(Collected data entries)
(* ===== verification/CompressSet.v ===== *)
(** * Compression blocks: round trip and safety (ntfs/compress.c)

    What [ntfs_comp_set] stores for a compression block, [ntfs_decompress] gives
    back; and [ntfs_decompress] on any input ends within its buffers and one
    byte behind them. *)
From S2P Require Import Prelude Runlist Device Compress CompressCodec.

(** ** Sequences of sub-blocks *)

(** [Bs] are the sub-blocks of the text [T], all but the last one full. *)
Inductive blocks_of : bytes -> bytes -> Prop :=
| blocks_nil : blocks_of [] []
| blocks_cons T blk Ts Bs :
    1 <= zlen T <= NTFS_SB_SIZE -> (Ts <> [] -> zlen T = NTFS_SB_SIZE) ->
    block_of T blk -> blocks_of Ts Bs -> blocks_of (T ++ Ts) (blk ++ Bs).

(** The text, with zeros behind it up to a multiple of 4096. *)
Definition padded_text (T : bytes) : bytes :=
  T ++ replicate (Z.to_nat (NTFS_SB_SIZE * ((zlen T + NTFS_SB_SIZE - 1) / NTFS_SB_SIZE) - zlen T)) 0.

Lemma zlen_padded_text T : zlen (padded_text T) = NTFS_SB_SIZE * ((zlen T + NTFS_SB_SIZE - 1) / NTFS_SB_SIZE).
Proof.
  unfold padded_text. rewrite zlen_app, zlen_replicate. pose proof (zlen_nonneg T). unfold NTFS_SB_SIZE. dlia.
Qed.

Lemma padded_text_cons T Ts :
  1 <= zlen T <= NTFS_SB_SIZE -> (Ts <> [] -> zlen T = NTFS_SB_SIZE) -> padded_text (T ++ Ts) = padded T ++ padded_text Ts.
Proof.
  intros HT Hfull. unfold padded_text, padded. rewrite zlen_app. destruct Ts as [|t Ts].
  - rewrite app_nil_r. cbn [app]. change (zlen (@nil Z)) with 0. rewrite Z.add_0_r.
    assert ((zlen T + NTFS_SB_SIZE - 1) / NTFS_SB_SIZE = 1) as -> by (unfold NTFS_SB_SIZE in *; dlia).
    change (Z.to_nat (NTFS_SB_SIZE * ((0 + NTFS_SB_SIZE - 1) / NTFS_SB_SIZE) - 0)) with 0%nat.
    rewrite Z.mul_1_r. cbn [replicate app]. by rewrite app_nil_r.
  - rewrite Hfull by done. rewrite Z.sub_diag. cbn [replicate Z.to_nat]. rewrite app_nil_r, <- (assoc_L (++)). do 3 f_equal.
    unfold NTFS_SB_SIZE. dlia.
Qed.

Lemma decode_blocks_ok T Bs fuel cbuf cb cb_size dest d dest_size :
  blocks_of T Bs -> has cbuf cb (Bs ++ [0; 0]) -> 0 <= cb -> cb + zlen Bs + 2 <= cb_size -> cb_size <= zlen cbuf ->
  0 <= d -> d + zlen (padded_text T) <= dest_size -> dest_size <= zlen dest -> zlen Bs < Z.of_nat fuel ->
  exists dest', decode_blocks fuel cbuf cb cb_size dest d dest_size = Ret dest' /\ zlen dest' = zlen dest /\
    (forall j, 0 <= j < zlen (padded_text T) -> rd dest' (d + j) = rd (padded_text T) j) /\
    (forall j, 0 <= j -> j < d \/ d + zlen (padded_text T) <= j -> rd dest' j = rd dest j).
Proof.
  intros Hb. revert fuel cb dest d. induction Hb as [|T blk Ts Bs HT Hfull Hblk Hbs IH];
    intros fuel cb dest d Hh Hcb Hend Hcz Hd Hds Hdest Hfuel; (destruct fuel as [|fuel]; [pose proof (zlen_nonneg (A:=Z)); zlia|]).
  - cbn [app] in Hh. apply has_cons in Hh as [E0 Hh]. apply has_cons in Hh as [E1 _]. cbn [decode_blocks].
    change (zlen (@nil Z)) with 0 in *. destruct (Z.eqb_spec cb cb_size); [lia|].
    unfold le16_to_cpup. rewrite E0, E1. cbn [obind]. change (0 + Z.shiftl 0 8 =? 0) with true. cbn [orb].
    exists dest. split_and!; try done. intros j Hj. change (zlen (padded_text [])) with 0 in Hj. lia.
  - rewrite <- (assoc_L (++)) in Hh. apply has_app in Hh as [Hh1 Hh2]. rewrite zlen_app in *.
    pose proof (block_len T blk ltac:(lia) Hblk) as Hbz. pose proof (zlen_nonneg Bs).
    rewrite padded_text_cons, zlen_app, zlen_padded in * by (done || lia). pose proof (zlen_nonneg (padded_text Ts)).
    destruct (decode_block_ok T blk fuel cbuf cb cb_size dest d dest_size) as (dest1 & -> & Hf); try done; try lia.
    pose proof (fl_len _ _ _ _ _ Hf) as Hz1.
    destruct (IH fuel (cb + zlen blk) dest1 (d + NTFS_SB_SIZE)) as (dest' & E & Hz & Ht & Hr); try done; try lia.
    exists dest'. split_and!; [done|lia| |].
    + intros j Hj. destruct (Z.ltb_spec j NTFS_SB_SIZE).
      * rewrite Hr, rd_app_l by (rewrite ?zlen_padded; lia). apply (fl_text _ _ _ _ _ Hf). lia.
      * rewrite rd_app_r by (rewrite zlen_padded; lia). rewrite zlen_padded, <- Ht by lia. f_equal. lia.
    + intros j Hj Hout. rewrite Hr by lia. apply (fl_rest _ _ _ _ _ Hf); lia.
Qed.

(** ** Blocks of zeros *)

Definition all_zero (T : bytes) : Prop := Forall (fun b => b = 0) T.

Lemma all_zero_rd T : (forall j, 0 <= j < zlen T -> rd T j = Ret 0) -> all_zero T.
Proof.
  intros H. apply Forall_lookup. intros i b E. specialize (H (Z.of_nat i)).
  assert (Z.of_nat i < zlen T) by (apply lookup_lt_Some in E; unfold zlen; lia).
  specialize (H ltac:(lia)). apply rd_lookup in H as [_ H]. rewrite Nat2Z.id in H. congruence.
Qed.

(** The tokens 0, and a phrase behind it, stand for zeros. *)
Lemma tokens_zero T ts :
  tokens_ok T 0 ts (zlen T) -> ts = [Sym 0] \/ ts = [Sym 0; Sym 0] \/ (exists d l, ts = [Sym 0; Phrase d l]) -> all_zero T.
Proof.
  intros Hok Hts. apply all_zero_rd. destruct_or! Hts; [| |destruct Hts as (d & l & Hts)]; subst ts; cbn in Hok.
  - destruct Hok as [H0 He]. intros j Hj. by replace j with 0 by lia.
  - destruct Hok as (H0 & H1 & He). intros j Hj. destruct (Z.eqb_spec j 0) as [->|]; [done|]. by replace j with 1 by lia.
  - destruct Hok as (H0 & Hd & Hl & HlT & Hcopy & He). assert (d = 1) as -> by lia.
    assert (forall n : nat, Z.of_nat n < zlen T -> rd T (Z.of_nat n) = Ret 0) as Hn.
    { induction n as [|n IH]; intros Hn; [done|]. specialize (Hcopy (Z.of_nat n) ltac:(lia)).
      replace (0 + 1 + Z.of_nat n) with (Z.of_nat (S n)) in Hcopy by lia. rewrite Hcopy.
      replace (0 + 1 - 1 + Z.of_nat n) with (Z.of_nat n) by lia. apply IH. lia. }
    intros j Hj. specialize (Hn (Z.to_nat j) ltac:(lia)). by rewrite Z2Nat.id in Hn by lia.
Qed.

(** One group of tokens from its bytes. *)
Lemma zero_group p g x :
  tag_of g :: toks_bytes p g = x -> x = [0; 0] \/ x = [0; 0; 0] \/ (exists a b, x = [2; 0; a; b]) -> 
  g = [Sym 0] \/ g = [Sym 0; Sym 0] \/ (exists d l, g = [Sym 0; Phrase d l]).
Proof.
  intros <- Hx. destruct g as [|t g].
  { destruct_or! Hx; [done|done|]. destruct Hx as (? & ? & ?). done. }
  destruct t as [b|d l]; cbn [tag_of toks_bytes tok_bytes app] in Hx.
  2:{ destruct_or! Hx; [injection Hx; lia|injection Hx; lia|]. destruct Hx as (a & b & Hx). injection Hx. lia. }
  destruct g as [|t g]; cbn [tag_of toks_bytes app] in Hx.
  { destruct_or! Hx; try done; [injection Hx as ->; by left|]. destruct Hx as (? & ? & Hx). done. }
  destruct t as [c|d l]; cbn [tag_of toks_bytes tok_bytes app] in Hx.
  - destruct g as [|t g].
    + destruct_or! Hx; try done; [injection Hx as -> ->; by right; left|]. destruct Hx as (? & ? & Hx). done.
    + exfalso. destruct t; cbn in Hx; destruct_or! Hx; try done; destruct Hx as (? & ? & Hx); injection Hx; try done; intros; lia.
  - destruct g as [|t g].
    + destruct_or! Hx; try done; destruct Hx as (a & e & Hx). injection Hx as -> ? ?. right. right. by eexists _, _.
    + exfalso. destruct t; cbn in Hx; destruct_or! Hx; try done; destruct Hx as (? & ? & Hx); done.
Qed.

Lemma toks_bytes_length p ts : Z.of_nat (length ts) <= zlen (toks_bytes p ts).
Proof.
  revert p. induction ts as [|t ts IH]; intros p; cbn [length toks_bytes]; [done|].
  rewrite zlen_app. specialize (IH (p + tok_len t)). destruct t; cbn [tok_bytes]; rewrite ?zlen_cons; change (zlen (@nil Z)) with 0; lia.
Qed.

Lemma zero_block T blk :
  block_of T blk -> blk = onezero \/ blk = twozeroes \/ (exists a b, blk = morezeroes ++ [a; b]) -> all_zero T.
Proof.
  intros [gs n Hgs Hok Hn _|] Hblk.
  2:{ destruct_or! Hblk; try done. by destruct Hblk as (? & ? & ?). }
  assert (groups_bytes 0 gs = [0; 0] \/ groups_bytes 0 gs = [0; 0; 0] \/ exists a b, groups_bytes 0 gs = [2; 0; a; b]) as Hx.
  { destruct_or! Hblk; [injection Hblk; auto|injection Hblk; auto|]. destruct Hblk as (a & b & Hblk).
    cbn in Hblk. injection Hblk as _ _ ->. right. right. by exists a, b. }
  destruct gs as [|g gs].
  { destruct_or! Hx; try done. by destruct Hx as (? & ? & ?). }
  assert (gs = []) as ->.
  { destruct gs as [|g' gs]; [done|exfalso]. destruct Hgs as (_ & _ & Hg & _). specialize (Hg ltac:(done)).
    assert (zlen (groups_bytes 0 (g :: g' :: gs)) <= 4) as Hz by (destruct_or! Hx; [rewrite Hx..|destruct Hx as (? & ? & ->)]; done).
    cbn [groups_bytes] in Hz. rewrite zlen_cons, zlen_app in Hz. pose proof (toks_bytes_length 0 g).
    pose proof (zlen_nonneg (tag_of g' :: toks_bytes (0 + toks_len g) g' ++ groups_bytes (0 + toks_len g + toks_len g') gs)). lia. }
  cbn [groups_bytes concat] in *. rewrite app_nil_r in *. eapply tokens_zero; [exact Hok|]. by eapply zero_group.
Qed.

To do. Starting at the line that contains "(a & b & Hblk)." and stopping after the line that contains "assert (gs = []) as ->.", write out every line exactly as it appears above, and no other line.

Result of the exercise.
  { destruct_or! Hblk; [injection Hblk; auto|injection Hblk; auto|]. destruct Hblk as (a & b & Hblk).
    cbn in Hblk. injection Hblk as _ _ ->. right. right. by exists a, b. }
  destruct gs as [|g gs].
  { destruct_or! Hx; try done. by destruct Hx as (? & ? & ?). }
  assert (gs = []) as ->.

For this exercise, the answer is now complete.